WORK INSTRUCTION. In the records below, find each line holding the word "ones" and copy it.

----- DATA IN THIS EXERCISE

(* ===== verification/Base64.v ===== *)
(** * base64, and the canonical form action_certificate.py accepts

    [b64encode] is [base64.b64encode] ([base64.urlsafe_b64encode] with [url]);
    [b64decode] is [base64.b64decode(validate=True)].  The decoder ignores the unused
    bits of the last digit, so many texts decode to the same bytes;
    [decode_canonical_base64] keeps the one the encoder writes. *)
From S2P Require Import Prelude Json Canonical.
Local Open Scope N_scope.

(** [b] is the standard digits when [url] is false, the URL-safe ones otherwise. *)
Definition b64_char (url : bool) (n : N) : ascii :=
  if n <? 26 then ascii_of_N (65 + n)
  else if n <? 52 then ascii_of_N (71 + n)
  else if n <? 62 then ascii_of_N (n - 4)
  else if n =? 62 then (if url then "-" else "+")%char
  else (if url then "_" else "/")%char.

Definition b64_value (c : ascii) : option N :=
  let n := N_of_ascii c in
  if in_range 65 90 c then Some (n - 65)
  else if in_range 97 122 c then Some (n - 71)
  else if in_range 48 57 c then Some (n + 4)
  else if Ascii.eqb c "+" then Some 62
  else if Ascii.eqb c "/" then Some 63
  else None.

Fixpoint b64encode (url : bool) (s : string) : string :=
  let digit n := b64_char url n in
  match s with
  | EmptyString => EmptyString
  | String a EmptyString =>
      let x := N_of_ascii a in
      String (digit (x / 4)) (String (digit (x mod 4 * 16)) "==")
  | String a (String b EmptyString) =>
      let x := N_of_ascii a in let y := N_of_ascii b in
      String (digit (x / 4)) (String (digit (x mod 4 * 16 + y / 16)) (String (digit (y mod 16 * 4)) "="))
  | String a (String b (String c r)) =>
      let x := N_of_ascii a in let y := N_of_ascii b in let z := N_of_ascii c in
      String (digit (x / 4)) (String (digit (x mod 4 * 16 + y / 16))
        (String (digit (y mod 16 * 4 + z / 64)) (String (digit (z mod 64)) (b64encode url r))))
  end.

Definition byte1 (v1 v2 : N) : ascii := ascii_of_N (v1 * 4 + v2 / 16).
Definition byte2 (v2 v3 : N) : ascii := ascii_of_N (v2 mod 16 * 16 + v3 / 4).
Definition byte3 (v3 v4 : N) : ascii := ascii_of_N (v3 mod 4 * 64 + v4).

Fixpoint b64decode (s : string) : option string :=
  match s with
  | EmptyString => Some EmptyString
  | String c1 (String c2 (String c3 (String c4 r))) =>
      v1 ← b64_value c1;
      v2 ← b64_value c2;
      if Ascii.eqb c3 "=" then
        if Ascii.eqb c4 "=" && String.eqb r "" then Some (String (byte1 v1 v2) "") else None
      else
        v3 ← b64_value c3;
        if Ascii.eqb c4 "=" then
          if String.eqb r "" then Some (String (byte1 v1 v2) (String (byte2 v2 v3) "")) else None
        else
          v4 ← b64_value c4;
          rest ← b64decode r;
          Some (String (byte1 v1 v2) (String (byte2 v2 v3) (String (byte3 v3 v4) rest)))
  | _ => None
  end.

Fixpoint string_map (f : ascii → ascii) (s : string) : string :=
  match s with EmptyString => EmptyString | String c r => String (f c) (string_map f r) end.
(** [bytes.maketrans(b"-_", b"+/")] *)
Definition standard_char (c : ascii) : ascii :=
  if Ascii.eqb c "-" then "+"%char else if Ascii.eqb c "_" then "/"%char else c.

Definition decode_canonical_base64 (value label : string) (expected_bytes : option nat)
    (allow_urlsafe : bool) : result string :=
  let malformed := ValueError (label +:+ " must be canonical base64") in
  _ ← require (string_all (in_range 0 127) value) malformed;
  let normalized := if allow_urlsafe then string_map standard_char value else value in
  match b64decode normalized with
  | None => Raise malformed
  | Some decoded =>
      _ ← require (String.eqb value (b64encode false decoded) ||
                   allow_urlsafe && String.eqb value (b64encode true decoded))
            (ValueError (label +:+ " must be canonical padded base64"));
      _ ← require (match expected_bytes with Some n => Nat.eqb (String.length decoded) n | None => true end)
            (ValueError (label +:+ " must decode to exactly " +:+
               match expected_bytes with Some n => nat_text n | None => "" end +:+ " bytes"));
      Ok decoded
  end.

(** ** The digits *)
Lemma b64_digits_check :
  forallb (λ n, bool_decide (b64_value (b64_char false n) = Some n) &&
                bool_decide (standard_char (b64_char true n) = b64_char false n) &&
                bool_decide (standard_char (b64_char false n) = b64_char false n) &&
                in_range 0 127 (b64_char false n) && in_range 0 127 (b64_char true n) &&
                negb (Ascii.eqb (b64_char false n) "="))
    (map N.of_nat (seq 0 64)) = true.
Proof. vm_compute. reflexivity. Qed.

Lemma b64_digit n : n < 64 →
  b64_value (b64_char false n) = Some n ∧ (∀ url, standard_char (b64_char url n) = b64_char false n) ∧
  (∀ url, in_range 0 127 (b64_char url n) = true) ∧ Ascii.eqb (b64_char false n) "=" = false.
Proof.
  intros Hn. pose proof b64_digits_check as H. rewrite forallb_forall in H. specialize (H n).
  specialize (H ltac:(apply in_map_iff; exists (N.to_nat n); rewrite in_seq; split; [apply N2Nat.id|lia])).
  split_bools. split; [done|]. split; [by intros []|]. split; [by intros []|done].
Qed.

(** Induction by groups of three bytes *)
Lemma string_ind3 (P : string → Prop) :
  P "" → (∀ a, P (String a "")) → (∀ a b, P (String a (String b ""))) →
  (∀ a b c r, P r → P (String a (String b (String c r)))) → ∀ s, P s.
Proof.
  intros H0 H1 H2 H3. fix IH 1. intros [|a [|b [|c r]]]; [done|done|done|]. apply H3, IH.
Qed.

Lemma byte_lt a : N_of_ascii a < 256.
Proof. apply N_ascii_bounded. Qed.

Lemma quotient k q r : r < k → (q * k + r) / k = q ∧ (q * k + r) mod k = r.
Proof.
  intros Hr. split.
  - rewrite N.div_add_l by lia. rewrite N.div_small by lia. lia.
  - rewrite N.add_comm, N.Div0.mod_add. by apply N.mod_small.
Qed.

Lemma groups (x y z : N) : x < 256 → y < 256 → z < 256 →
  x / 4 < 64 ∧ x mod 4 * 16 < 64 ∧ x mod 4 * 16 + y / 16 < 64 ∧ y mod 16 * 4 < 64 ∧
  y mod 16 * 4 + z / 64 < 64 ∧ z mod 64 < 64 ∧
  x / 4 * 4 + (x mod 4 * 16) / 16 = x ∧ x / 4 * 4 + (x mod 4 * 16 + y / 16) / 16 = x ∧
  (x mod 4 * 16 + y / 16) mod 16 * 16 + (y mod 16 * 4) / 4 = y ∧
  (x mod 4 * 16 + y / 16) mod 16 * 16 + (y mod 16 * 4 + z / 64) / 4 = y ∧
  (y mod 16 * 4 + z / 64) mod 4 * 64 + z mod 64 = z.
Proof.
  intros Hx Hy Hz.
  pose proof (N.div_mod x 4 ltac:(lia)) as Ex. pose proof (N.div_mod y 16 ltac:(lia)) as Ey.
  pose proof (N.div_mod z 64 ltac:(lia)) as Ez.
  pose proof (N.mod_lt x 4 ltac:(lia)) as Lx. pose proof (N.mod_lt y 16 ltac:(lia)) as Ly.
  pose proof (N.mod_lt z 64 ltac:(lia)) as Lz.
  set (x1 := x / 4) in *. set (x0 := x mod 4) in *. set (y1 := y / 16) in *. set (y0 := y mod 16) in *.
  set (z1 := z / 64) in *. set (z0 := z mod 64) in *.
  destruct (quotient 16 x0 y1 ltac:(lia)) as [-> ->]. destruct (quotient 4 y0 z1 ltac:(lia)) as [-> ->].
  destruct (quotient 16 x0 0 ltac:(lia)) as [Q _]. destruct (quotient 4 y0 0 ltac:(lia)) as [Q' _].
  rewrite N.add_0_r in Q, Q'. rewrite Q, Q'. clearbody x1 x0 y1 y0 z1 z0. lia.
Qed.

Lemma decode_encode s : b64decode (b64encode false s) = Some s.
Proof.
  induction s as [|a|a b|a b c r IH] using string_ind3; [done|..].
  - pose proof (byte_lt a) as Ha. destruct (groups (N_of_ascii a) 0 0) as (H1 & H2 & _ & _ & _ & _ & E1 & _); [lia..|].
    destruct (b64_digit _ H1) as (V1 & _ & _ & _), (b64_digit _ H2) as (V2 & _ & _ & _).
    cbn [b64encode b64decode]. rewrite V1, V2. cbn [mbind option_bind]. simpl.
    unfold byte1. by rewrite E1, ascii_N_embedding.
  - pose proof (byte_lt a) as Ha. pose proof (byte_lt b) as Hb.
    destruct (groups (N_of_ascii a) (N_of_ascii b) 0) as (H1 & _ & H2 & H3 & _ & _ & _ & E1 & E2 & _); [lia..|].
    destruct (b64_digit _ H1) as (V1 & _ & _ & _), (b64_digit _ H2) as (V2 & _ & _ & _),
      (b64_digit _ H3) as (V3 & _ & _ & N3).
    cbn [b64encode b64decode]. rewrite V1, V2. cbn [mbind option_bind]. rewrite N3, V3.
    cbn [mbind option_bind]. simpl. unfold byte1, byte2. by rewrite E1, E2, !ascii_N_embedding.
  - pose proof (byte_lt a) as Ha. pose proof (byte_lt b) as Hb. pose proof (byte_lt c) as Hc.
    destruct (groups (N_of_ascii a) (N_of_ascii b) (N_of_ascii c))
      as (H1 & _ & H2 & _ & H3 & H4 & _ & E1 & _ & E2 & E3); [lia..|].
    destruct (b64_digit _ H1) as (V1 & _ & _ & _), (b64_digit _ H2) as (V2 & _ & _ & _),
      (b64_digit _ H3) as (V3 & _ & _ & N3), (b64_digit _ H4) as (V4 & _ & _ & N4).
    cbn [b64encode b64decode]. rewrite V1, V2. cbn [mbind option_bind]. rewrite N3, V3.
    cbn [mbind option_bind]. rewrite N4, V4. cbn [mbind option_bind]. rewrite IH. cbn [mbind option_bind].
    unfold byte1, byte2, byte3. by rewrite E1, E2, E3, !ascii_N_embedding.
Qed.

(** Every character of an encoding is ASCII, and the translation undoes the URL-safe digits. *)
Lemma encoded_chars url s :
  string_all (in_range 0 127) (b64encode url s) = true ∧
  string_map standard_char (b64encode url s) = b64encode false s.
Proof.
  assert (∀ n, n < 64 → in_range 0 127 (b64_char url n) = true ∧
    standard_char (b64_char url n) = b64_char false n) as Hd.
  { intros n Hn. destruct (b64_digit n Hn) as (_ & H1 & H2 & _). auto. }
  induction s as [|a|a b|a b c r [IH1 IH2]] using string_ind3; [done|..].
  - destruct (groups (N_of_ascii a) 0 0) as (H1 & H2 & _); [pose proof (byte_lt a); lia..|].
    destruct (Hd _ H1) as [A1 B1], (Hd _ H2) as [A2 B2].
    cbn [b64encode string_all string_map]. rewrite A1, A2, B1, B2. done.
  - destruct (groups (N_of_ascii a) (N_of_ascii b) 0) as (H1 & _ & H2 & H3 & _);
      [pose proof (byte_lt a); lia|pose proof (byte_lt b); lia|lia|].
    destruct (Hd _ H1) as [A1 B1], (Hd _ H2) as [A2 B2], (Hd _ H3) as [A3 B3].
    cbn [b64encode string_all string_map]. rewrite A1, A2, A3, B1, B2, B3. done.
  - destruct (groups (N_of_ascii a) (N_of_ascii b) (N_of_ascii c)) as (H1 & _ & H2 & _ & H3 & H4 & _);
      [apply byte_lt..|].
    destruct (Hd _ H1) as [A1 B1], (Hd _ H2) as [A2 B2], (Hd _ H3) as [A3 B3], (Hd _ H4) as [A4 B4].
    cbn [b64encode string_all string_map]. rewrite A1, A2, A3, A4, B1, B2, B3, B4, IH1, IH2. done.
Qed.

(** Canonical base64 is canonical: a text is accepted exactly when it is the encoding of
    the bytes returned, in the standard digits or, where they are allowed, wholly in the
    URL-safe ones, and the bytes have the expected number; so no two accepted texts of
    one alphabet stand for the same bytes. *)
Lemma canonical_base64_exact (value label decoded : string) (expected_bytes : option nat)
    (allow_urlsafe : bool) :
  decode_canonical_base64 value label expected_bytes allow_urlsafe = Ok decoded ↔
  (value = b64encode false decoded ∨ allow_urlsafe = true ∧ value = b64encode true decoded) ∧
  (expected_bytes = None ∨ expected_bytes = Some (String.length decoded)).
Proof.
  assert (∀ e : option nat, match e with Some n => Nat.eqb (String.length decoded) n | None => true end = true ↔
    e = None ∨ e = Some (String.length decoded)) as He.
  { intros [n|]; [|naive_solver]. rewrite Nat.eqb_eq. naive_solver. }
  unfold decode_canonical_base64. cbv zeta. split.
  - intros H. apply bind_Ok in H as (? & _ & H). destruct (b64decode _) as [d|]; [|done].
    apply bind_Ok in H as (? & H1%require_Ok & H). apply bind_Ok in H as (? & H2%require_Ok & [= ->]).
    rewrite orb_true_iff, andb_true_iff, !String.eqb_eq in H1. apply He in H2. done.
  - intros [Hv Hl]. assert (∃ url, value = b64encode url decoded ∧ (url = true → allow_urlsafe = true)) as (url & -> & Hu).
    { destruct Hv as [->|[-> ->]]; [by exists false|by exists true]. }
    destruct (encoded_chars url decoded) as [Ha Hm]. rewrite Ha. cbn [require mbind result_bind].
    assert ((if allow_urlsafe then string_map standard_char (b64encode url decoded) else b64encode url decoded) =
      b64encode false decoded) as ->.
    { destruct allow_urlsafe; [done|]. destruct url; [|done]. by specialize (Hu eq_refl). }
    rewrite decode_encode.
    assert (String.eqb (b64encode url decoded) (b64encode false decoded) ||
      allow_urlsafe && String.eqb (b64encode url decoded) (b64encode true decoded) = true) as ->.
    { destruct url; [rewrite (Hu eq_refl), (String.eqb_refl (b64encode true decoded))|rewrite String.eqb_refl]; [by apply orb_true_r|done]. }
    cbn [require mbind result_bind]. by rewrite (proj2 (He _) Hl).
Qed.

----------

RESULT OF THIS EXERCISE.
(** [b] is the standard digits when [url] is false, the URL-safe ones otherwise. *)
    URL-safe ones, and the bytes have the expected number; so no two accepted texts of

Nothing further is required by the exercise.